Collected data entries:

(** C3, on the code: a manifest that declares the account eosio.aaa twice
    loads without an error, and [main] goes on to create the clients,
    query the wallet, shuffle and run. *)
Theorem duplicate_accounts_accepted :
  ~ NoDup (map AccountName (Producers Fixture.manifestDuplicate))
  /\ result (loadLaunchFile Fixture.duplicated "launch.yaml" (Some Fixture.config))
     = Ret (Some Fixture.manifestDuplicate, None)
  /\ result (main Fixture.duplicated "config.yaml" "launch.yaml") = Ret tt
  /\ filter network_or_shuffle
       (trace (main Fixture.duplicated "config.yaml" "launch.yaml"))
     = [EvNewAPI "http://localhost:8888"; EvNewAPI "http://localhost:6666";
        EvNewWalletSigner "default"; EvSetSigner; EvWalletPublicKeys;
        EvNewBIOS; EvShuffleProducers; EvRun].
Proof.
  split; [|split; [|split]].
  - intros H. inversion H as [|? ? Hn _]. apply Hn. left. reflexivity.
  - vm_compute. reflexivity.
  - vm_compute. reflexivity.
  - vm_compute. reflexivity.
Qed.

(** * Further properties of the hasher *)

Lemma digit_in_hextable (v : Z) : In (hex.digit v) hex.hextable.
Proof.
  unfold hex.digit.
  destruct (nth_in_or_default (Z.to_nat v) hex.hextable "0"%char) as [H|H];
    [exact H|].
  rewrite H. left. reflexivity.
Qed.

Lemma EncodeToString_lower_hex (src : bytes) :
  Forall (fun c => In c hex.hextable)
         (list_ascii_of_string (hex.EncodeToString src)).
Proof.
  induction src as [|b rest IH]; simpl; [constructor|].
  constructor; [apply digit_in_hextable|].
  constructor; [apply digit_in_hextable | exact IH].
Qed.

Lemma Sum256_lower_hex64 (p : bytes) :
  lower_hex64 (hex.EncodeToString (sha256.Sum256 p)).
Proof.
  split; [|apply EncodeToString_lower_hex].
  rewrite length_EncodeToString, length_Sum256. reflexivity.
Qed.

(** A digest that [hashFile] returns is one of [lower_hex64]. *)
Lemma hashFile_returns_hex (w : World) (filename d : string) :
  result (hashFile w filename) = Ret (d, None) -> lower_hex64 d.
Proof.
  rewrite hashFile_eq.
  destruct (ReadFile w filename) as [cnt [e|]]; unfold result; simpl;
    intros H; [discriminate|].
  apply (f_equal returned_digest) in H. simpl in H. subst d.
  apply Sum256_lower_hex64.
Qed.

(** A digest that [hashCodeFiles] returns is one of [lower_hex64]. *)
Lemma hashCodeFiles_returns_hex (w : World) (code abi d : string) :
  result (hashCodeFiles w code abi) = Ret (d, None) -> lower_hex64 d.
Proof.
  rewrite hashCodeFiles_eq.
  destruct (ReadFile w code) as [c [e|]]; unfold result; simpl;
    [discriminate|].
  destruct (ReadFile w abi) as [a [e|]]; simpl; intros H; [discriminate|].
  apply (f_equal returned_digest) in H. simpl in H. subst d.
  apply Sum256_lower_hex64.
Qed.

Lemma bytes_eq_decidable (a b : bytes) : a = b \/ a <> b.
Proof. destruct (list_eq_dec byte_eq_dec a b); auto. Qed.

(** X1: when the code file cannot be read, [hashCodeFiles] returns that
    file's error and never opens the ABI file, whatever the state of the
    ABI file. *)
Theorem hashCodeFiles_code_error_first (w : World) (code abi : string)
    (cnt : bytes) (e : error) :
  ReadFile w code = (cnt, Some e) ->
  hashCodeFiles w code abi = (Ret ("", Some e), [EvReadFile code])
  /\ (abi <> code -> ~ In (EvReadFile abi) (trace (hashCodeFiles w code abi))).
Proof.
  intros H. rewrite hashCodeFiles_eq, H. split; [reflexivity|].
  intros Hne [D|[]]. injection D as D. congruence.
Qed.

*Task statement:* Print, without alteration, only the lines above between the one holding "- intros H." and the one holding "Lemma hashCodeFiles_returns_hex (w", inclusive.

*Answer box:*
  - intros H. inversion H as [|? ? Hn _]. apply Hn. left. reflexivity.
  - vm_compute. reflexivity.
  - vm_compute. reflexivity.
  - vm_compute. reflexivity.
Qed.

(** * Further properties of the hasher *)

Lemma digit_in_hextable (v : Z) : In (hex.digit v) hex.hextable.
Proof.
  unfold hex.digit.
  destruct (nth_in_or_default (Z.to_nat v) hex.hextable "0"%char) as [H|H];
    [exact H|].
  rewrite H. left. reflexivity.
Qed.

Lemma EncodeToString_lower_hex (src : bytes) :
  Forall (fun c => In c hex.hextable)
         (list_ascii_of_string (hex.EncodeToString src)).
Proof.
  induction src as [|b rest IH]; simpl; [constructor|].
  constructor; [apply digit_in_hextable|].
  constructor; [apply digit_in_hextable | exact IH].
Qed.

Lemma Sum256_lower_hex64 (p : bytes) :
  lower_hex64 (hex.EncodeToString (sha256.Sum256 p)).
Proof.
  split; [|apply EncodeToString_lower_hex].
  rewrite length_EncodeToString, length_Sum256. reflexivity.
Qed.

(** A digest that [hashFile] returns is one of [lower_hex64]. *)
Lemma hashFile_returns_hex (w : World) (filename d : string) :
  result (hashFile w filename) = Ret (d, None) -> lower_hex64 d.
Proof.
  rewrite hashFile_eq.
  destruct (ReadFile w filename) as [cnt [e|]]; unfold result; simpl;
    intros H; [discriminate|].
  apply (f_equal returned_digest) in H. simpl in H. subst d.
  apply Sum256_lower_hex64.
Qed.

(** A digest that [hashCodeFiles] returns is one of [lower_hex64]. *)
Lemma hashCodeFiles_returns_hex (w : World) (code abi d : string) :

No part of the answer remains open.